What the task asks:
Where the string "DeleteUser" occurs in a line of the data below, that line should be copied.

'''

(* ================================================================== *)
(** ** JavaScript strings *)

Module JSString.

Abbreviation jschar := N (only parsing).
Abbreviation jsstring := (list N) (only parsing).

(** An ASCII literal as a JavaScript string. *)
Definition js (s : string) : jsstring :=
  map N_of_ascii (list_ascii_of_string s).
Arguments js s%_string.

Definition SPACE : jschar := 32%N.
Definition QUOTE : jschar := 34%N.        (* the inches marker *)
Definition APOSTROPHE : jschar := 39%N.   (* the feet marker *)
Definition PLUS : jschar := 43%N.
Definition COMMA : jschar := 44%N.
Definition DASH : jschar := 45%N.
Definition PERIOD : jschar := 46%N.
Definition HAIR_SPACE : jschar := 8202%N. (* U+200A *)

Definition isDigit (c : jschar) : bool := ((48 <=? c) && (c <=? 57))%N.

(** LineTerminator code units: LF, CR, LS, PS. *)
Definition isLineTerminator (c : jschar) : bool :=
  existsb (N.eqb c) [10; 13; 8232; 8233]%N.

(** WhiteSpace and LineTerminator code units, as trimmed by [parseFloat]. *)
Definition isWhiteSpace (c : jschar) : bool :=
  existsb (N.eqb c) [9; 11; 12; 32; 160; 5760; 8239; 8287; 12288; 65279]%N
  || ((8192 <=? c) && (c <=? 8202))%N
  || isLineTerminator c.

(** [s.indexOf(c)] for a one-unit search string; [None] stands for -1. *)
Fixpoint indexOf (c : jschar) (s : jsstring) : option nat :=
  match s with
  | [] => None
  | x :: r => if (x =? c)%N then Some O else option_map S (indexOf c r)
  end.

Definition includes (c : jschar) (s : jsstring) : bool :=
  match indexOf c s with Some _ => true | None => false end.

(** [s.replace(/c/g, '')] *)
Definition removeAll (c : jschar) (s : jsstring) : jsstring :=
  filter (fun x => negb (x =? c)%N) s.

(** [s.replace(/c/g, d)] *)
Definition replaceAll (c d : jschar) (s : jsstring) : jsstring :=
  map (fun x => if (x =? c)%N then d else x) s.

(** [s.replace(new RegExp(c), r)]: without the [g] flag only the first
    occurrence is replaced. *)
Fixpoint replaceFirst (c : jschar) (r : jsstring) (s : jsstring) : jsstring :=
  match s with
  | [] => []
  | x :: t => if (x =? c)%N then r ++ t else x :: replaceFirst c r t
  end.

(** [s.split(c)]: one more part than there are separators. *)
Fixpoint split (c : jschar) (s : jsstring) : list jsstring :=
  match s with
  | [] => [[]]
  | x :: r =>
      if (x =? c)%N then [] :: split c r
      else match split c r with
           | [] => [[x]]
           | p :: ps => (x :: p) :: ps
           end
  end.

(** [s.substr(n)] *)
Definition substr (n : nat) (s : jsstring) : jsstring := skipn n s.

'''
'''

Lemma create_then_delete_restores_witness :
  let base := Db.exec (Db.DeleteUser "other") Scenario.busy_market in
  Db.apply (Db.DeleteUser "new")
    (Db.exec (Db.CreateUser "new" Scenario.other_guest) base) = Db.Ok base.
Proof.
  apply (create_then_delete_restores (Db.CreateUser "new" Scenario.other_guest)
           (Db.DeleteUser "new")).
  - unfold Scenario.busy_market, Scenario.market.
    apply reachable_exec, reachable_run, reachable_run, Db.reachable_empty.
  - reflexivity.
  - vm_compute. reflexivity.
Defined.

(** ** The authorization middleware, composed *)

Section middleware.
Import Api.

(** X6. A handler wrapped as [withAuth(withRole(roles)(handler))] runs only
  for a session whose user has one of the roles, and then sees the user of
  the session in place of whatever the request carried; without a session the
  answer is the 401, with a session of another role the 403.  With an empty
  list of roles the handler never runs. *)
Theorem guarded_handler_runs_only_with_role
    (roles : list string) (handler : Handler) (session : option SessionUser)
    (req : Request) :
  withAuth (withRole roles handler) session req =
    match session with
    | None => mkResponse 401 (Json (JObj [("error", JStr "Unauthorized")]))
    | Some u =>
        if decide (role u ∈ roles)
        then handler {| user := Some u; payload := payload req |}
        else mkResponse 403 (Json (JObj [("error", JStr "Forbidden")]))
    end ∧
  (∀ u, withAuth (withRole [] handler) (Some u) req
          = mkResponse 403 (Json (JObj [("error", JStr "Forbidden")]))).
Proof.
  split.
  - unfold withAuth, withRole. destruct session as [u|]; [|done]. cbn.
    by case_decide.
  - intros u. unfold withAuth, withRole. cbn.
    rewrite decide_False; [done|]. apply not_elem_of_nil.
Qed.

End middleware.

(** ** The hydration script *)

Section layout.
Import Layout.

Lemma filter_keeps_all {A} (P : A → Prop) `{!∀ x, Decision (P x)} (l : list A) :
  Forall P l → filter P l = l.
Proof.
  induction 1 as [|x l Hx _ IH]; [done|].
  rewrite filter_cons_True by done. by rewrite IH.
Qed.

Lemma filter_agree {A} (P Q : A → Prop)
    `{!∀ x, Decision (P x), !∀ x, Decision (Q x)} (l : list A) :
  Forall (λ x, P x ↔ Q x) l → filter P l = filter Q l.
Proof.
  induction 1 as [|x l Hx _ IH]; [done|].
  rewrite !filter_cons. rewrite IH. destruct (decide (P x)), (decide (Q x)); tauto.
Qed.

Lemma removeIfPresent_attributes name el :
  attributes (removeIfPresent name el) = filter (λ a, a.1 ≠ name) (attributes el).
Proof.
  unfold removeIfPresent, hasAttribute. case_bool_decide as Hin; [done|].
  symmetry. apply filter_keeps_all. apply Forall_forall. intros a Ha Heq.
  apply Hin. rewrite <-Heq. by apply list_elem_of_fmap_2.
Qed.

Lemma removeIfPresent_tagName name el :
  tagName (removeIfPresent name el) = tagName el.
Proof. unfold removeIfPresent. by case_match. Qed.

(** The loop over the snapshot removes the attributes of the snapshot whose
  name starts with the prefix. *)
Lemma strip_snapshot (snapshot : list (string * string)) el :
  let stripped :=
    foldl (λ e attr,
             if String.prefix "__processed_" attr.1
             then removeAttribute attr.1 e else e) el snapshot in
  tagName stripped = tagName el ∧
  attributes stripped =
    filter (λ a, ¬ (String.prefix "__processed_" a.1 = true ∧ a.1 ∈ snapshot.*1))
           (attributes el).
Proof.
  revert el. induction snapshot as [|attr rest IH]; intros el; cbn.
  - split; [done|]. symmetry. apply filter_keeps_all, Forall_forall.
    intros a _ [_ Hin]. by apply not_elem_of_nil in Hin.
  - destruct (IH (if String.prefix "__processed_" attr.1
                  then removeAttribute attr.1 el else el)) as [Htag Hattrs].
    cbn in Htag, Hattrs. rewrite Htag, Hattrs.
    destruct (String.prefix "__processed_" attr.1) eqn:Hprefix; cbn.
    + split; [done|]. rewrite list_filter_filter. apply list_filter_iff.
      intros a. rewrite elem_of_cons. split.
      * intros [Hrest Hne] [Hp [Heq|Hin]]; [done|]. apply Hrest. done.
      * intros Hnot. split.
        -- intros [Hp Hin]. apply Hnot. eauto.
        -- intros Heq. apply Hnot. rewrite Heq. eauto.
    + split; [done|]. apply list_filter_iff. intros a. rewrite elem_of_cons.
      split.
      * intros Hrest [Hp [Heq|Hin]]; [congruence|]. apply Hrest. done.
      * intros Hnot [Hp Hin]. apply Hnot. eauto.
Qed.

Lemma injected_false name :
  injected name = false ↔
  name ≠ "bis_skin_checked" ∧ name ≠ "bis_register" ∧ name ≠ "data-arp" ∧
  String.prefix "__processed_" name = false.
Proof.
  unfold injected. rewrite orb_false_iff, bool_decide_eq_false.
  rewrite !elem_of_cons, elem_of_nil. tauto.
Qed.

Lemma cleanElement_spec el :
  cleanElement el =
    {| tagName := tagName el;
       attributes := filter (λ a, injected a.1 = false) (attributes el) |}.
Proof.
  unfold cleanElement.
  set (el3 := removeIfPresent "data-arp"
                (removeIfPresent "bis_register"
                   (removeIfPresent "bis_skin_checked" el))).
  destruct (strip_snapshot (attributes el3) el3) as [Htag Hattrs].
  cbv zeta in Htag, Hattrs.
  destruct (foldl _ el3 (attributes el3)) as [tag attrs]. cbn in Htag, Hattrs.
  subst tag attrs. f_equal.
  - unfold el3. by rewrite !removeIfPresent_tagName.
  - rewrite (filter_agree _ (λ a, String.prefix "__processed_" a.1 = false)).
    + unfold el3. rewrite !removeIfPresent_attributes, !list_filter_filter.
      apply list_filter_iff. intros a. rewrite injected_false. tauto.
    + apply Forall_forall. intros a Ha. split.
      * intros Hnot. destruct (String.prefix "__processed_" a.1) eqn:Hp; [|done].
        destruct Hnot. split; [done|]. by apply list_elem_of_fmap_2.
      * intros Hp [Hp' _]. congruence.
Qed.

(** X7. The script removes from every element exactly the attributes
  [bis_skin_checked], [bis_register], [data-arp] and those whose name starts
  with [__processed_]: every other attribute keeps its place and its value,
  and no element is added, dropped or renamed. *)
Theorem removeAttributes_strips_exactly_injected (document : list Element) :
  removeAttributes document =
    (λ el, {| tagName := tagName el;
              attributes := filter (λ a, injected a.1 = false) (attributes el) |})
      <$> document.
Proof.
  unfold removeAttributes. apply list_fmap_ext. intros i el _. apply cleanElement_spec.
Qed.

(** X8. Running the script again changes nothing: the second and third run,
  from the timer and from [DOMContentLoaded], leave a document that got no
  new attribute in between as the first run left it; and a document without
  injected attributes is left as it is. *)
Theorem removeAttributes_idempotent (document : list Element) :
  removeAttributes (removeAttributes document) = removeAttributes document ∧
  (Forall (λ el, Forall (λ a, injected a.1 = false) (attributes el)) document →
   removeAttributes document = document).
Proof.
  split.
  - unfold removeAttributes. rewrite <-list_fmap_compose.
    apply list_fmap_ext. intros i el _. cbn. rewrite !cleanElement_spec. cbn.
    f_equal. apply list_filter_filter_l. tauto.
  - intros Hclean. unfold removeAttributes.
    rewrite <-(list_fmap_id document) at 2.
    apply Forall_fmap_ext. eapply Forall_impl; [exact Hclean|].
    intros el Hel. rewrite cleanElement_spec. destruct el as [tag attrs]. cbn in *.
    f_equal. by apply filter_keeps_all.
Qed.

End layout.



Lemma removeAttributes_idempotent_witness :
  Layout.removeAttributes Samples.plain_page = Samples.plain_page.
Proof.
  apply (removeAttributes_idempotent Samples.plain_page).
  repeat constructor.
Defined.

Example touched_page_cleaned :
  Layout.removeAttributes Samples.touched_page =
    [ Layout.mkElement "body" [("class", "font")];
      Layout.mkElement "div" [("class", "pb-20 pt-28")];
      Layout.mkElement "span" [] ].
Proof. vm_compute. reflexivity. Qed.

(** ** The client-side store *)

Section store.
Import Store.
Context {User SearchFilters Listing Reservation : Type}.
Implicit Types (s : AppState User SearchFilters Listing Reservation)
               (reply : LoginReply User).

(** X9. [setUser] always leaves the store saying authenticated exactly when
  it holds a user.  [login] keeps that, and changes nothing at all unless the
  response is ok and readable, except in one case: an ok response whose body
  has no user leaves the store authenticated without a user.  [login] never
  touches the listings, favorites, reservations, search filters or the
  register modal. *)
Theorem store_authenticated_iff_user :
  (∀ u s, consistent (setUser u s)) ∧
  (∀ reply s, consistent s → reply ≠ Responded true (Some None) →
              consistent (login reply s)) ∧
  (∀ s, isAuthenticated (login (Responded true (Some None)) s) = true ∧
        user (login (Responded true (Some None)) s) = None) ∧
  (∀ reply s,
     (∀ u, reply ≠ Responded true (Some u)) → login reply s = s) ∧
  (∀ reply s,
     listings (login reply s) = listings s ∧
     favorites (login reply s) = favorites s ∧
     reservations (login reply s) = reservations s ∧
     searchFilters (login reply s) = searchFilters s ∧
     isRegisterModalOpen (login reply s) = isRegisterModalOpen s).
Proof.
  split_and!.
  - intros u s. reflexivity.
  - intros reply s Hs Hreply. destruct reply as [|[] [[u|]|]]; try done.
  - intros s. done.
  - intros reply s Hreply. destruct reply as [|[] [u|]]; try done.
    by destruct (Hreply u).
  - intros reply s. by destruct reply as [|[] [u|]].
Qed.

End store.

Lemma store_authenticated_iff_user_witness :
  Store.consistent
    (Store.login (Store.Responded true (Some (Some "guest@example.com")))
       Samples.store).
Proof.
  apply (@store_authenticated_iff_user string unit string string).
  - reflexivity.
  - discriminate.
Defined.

'''

Response box:
  let base := Db.exec (Db.DeleteUser "other") Scenario.busy_market in
  Db.apply (Db.DeleteUser "new")
           (Db.DeleteUser "new")).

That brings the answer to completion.